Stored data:
(* ===== verification/Su.v ===== *)
(** * Becoming root with a password (kernel/syscall/syscall_impl.c, [sys_su])

    A character is its byte.  The files are what the read of each gives, [None]
    when it does not open (a read error gives no bytes).  The arrays on the stack
    are lists, not initialised: they are arguments, and a write or a read outside
    them is [Fuori].  The user memory is a function from addresses to bytes that does
    not change during the call; past the end of the string that was checked the caller
    may have nothing mapped, so a read of it beyond the final zero is [Fuori] too.  The
    messages of [klog] are not modelled.  The address space is the 32 bit one. *)

From S2P Require Import Prelude Esito Sha256 Sha256K.

Definition EFAULT : Z := 14.

(** ** Strings of the caller *)

Definition syscall_verify_ptr (ptr size : Z) : bool :=
  if ptr =? 0 then false
  else if ptr <? 0x1000 then false
  else if USER_SPACE_END <=? ptr then false
  else if u32 (ptr + size) <? ptr then false
  else if USER_SPACE_END <? u32 (ptr + size) then false
  else true.

(** The loop of [syscall_verify_str] from [i], [k] turns left. *)
Fixpoint verify_loop (k : nat) (i : Z) (mem : Z -> Z) (str : Z) : bool :=
  match k with
  | O => false
  | S k =>
      if USER_SPACE_END <=? u32 (str + i) then false
      else if mem (u32 (str + i)) =? 0 then true
      else verify_loop k (i + 1) mem str
  end.

Definition syscall_verify_str (mem : Z -> Z) (str max_len : Z) : bool :=
  if negb (syscall_verify_ptr str 1) then false else verify_loop (Z.to_nat max_len) 0 mem str.

(** A string read by index: [nome[k]], up to its final zero. *)
Definition dal_chiamante (mem : Z -> Z) (str : Z) (k : nat) : esito Z :=
  if existsb (fun j => mem (u32 (str + Z.of_nat j)) =? 0) (seq 0 k) then Fuori
  else Val (mem (u32 (str + Z.of_nat k))).
Definition dal_vettore (a : list Z) (k : nat) : esito Z := if (k <? length a)%nat then Val (nth k a 0) else Fuori.

(** ** The files *)

Definition SU_FILE_MAX : nat := Z.to_nat 8192.

Record Archivio : Type := mkA {
  f_utenti : option (list Z); f_ombra : option (list Z); f_amministratori : option (list Z)
}.

(** [while ( *s >= '0' && *s <= '9') v = v * 10 + ...]: at most as many turns as the
    array that holds the string. *)
Fixpoint su_numero_loop (k : nat) (s : list Z) (i : nat) (v : Z) : esito Z :=
  match k with
  | O => Stanco
  | S k =>
      c ← dal_vettore s i;
      if (48 <=? c) && (c <=? 57) then su_numero_loop k s (S i) (u32 (v * 10 + (c - 48))) else Val v
  end.

Definition su_numero (s : list Z) : esito Z := su_numero_loop (S (length s)) s 0 0.

(** [None] is the -1 of a file that does not open. *)
Definition su_leggi (f : option (list Z)) (max : nat) : option (list Z) := take (max - 1) <$> f.

(** The line up to the newline, and what follows it:
    [while (i < n && testo[i] != '\n') i++; if (i < n) i++;] *)
Fixpoint prendi_riga (t : list Z) : list Z * list Z :=
  match t with
  | [] => ([], [])
  | x :: t => if x =? 10 then ([], t) else let '(r, t') := prendi_riga t in (x :: r, t')
  end.

(** [for (k = 0; k < l && nc < 3; k++) if (testo[p + k] == ':') c[nc++] = k;] *)
Fixpoint due_punti (r : list Z) (k : nat) (c : list nat) : list nat :=
  match r with
  | [] => c
  | x :: r => if (length c <? 3)%nat then due_punti r (S k) (if x =? 58 then c ++ [k] else c) else c
  end.

(** [for (k = 0; k < l && nome[k]; k++) if (testo[p + k] != nome[k]) break;] where
    [l] is the length of [r]: the index where it stops. *)
Fixpoint confronta (r : list Z) (nome : nat -> esito Z) (k : nat) : esito nat :=
  match r with
  | [] => Val k
  | x :: r =>
      c ← nome k;
      if c =? 0 then Val k else if negb (x =? c) then Val k else confronta r nome (S k)
  end.

(** [for (k = da; k < a && q + 1 < max; k++) out[q++] = testo[p + k];] *)
Fixpoint copia_campo (n : nat) (r : list Z) (out : list Z) (q max : nat) : esito (list Z * nat) :=
  match n with
  | O => Val (out, q)
  | S n =>
      if (q + 1 <? max)%nat
      then '(x, r) ← leggi r; out ← scrivi out q x; copia_campo n r out (S q) max
      else Val (out, q)
  end.

(** What [su_campo] does with a line that has the name. *)
Definition estrai (r : list Z) (c : list nat) (quale : nat) (out : list Z) (max : nat) : esito (list Z) :=
  let da := if (quale =? 0)%nat then 0%nat else S (nth (quale - 1) c 0%nat) in
  let a := if (quale =? 0)%nat then nth 0 c 0%nat
           else if (length c <=? quale)%nat then length r else nth quale c 0%nat in
  '(out, q) ← copia_campo (a - da) (drop da r) out 0 max;
  scrivi out q 0.

(** [while (i < n)], one turn per line. *)
Fixpoint su_campo_loop (k : nat) (t : list Z) (nome : nat -> esito Z) (quale : nat) (out : list Z) (max : nat)
  : esito (option (list Z)) :=
  match k with
  | O => Stanco
  | S k =>
      match t with
      | [] => Val None
      | _ =>
          let '(r, t) := prendi_riga t in
          if (length r =? 0)%nat || (nth 0 r 0 =? 35) then su_campo_loop k t nome quale out max
          else
            let c := due_punti r 0 [] in
            if (length c <? 2)%nat then su_campo_loop k t nome quale out max
            else
              j ← confronta (take (nth 0 c 0%nat) r) nome 0;
              fine ← (if negb (j =? nth 0 c 0%nat)%nat then Val 1 else nome j);
              if negb (fine =? 0) then su_campo_loop k t nome quale out max
              else out ← estrai r c quale out max; Val (Some out)
      end
  end.

(** [Some] is the return of 1, with the array written. *)
Definition su_campo (t : list Z) (nome : nat -> esito Z) (quale : nat) (out : list Z) (max : nat) : esito (option (list Z)) :=
  su_campo_loop (S (length t)) t nome quale out max.

(** [while (l > 0 && (testo[p + l - 1] == '\r' || ...)) l--;] *)
Fixpoint togli_coda (l : nat) (r : list Z) : nat :=
  match l with
  | O => O
  | S l' => if (nth l' r 0 =? 13) || (nth l' r 0 =? 32) then togli_coda l' r else l
  end.

Fixpoint amministratore_loop (k : nat) (t : list Z) (nome : nat -> esito Z) : esito bool :=
  match k with
  | O => Stanco
  | S k =>
      match t with
      | [] => Val false
      | _ =>
          let '(r, t) := prendi_riga t in
          let l := togli_coda (length r) r in
          if (l =? 0)%nat || (nth 0 r 0 =? 35) then amministratore_loop k t nome
          else
            j ← confronta (take l r) nome 0;
            fine ← (if negb (j =? l)%nat then Val 1 else nome j);
            if negb (fine =? 0) then amministratore_loop k t nome else Val true
      end
  end.

Definition su_amministratore (fs : Archivio) (nome : nat -> esito Z) : esito bool :=
  match su_leggi (f_amministratori fs) 1024 with
  | None | Some [] => Val false
  | Some t => amministratore_loop (S (length t)) t nome
  end.

(** ** The system call *)

(** [for (j = 0; s[j] && i < lim; j++) misto[i++] = s[j];] *)
Fixpoint aggiungi_str (k : nat) (s : nat -> esito Z) (j : nat) (misto : list Z) (i lim : nat) : esito (list Z * nat) :=
  match k with
  | O => Stanco
  | S k =>
      c ← s j;
      if negb (c =? 0) && (i <? lim)%nat
      then misto ← scrivi misto i c; aggiungi_str k s (S j) misto (S i) lim
      else Val (misto, i)
  end.

(** [for (j = 0; j < 64; j++) if (prova[j] != imp[j]) ...]: whether none differs. *)
Fixpoint uguali (k j : nat) (prova imp : list Z) : esito bool :=
  match k with
  | O => Val true
  | S k =>
      a ← dal_vettore prova j;
      b ← dal_vettore imp j;
      if negb (a =? b) then Val false else uguali k (S j) prova imp
  end.

Record Proc : Type := mkProc { p_uid : Z; p_gid : Z }.

(** The arrays on the stack of the call and of [sha256]. *)
Record Pila : Type := mkPila {
  l_sale : list Z; l_imp : list Z; l_misto : list Z; l_su : list Z; l_sg : list Z; l_blocco : list Z
}.

(** The check of the password: [Some uid] when it is right, with the field of the
    uid. *)
Definition su_password (mem : Z -> Z) (fs : Archivio) (l : Pila) (nome pass : Z) : esito (option Z) :=
  match su_leggi (f_utenti fs) SU_FILE_MAX with
  | None | Some [] => Val None
  | Some t =>
      o_su ← su_campo t (dal_chiamante mem nome) 1 (l_su l) 16;
      match o_su with
      | None => Val None
      | Some su_ =>
          o_sg ← su_campo t (dal_chiamante mem nome) 2 (l_sg l) 16;
          match o_sg, su_leggi (f_ombra fs) SU_FILE_MAX with
          | None, _ | _, None | _, Some [] => Val None
          | Some _, Some t =>
              o_sale ← su_campo t (dal_chiamante mem nome) 1 (l_sale l) 32;
              match o_sale with
              | None => Val None
              | Some sale =>
                  o_imp ← su_campo t (dal_chiamante mem nome) 2 (l_imp l) 80;
                  match o_imp with
                  | None => Val None
                  | Some imp =>
                      '(misto, i) ← aggiungi_str 161 (dal_vettore sale) 0 (l_misto l) 0 158;
                      misto ← scrivi misto i 58;
                      '(misto, i) ← aggiungi_str 161 (dal_chiamante mem pass) 0 misto (S i) 159;
                      misto ← scrivi misto i 0;
                      prova ← ksha256_esa (W32 - 1) (l_blocco l) misto (Z.of_nat i);
                      b ← uguali 64 0 prova imp;
                      if (b : bool) then uid ← su_numero su_; Val (Some uid) else Val None
                  end
              end
          end
      end
  end.

Definition sys_su (mem : Z -> Z) (fs : Archivio) (l : Pila) (self : option Proc) (nome pass : Z) : esito (Z * option Proc) :=
  match self with
  | None => Val (- ESRCH, None)
  | Some p =>
      if negb (syscall_verify_str mem nome 64) || negb (syscall_verify_str mem pass 128) then Val (- EFAULT, Some p)
      else
        o ← su_password mem fs l nome pass;
        match o with
        | None => Val (- EPERM, Some p)
        | Some uid =>
            a ← (if uid =? 0 then Val true else su_amministratore fs (dal_chiamante mem nome));
            if (a : bool) then Val (0, Some (mkProc 0 0)) else Val (- EPERM, Some p)
        end
  end.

#### Assignment
Reproduce, word for word and in full, only the lines above that start at the line with "if USER_SPACE_END <=? u32" and run through the line with "Definition dal_chiamante (mem", both ends included.

#### Output
      if USER_SPACE_END <=? u32 (str + i) then false
      else if mem (u32 (str + i)) =? 0 then true
      else verify_loop k (i + 1) mem str
  end.

Definition syscall_verify_str (mem : Z -> Z) (str max_len : Z) : bool :=
  if negb (syscall_verify_ptr str 1) then false else verify_loop (Z.to_nat max_len) 0 mem str.

(** A string read by index: [nome[k]], up to its final zero. *)
Definition dal_chiamante (mem : Z -> Z) (str : Z) (k : nat) : esito Z :=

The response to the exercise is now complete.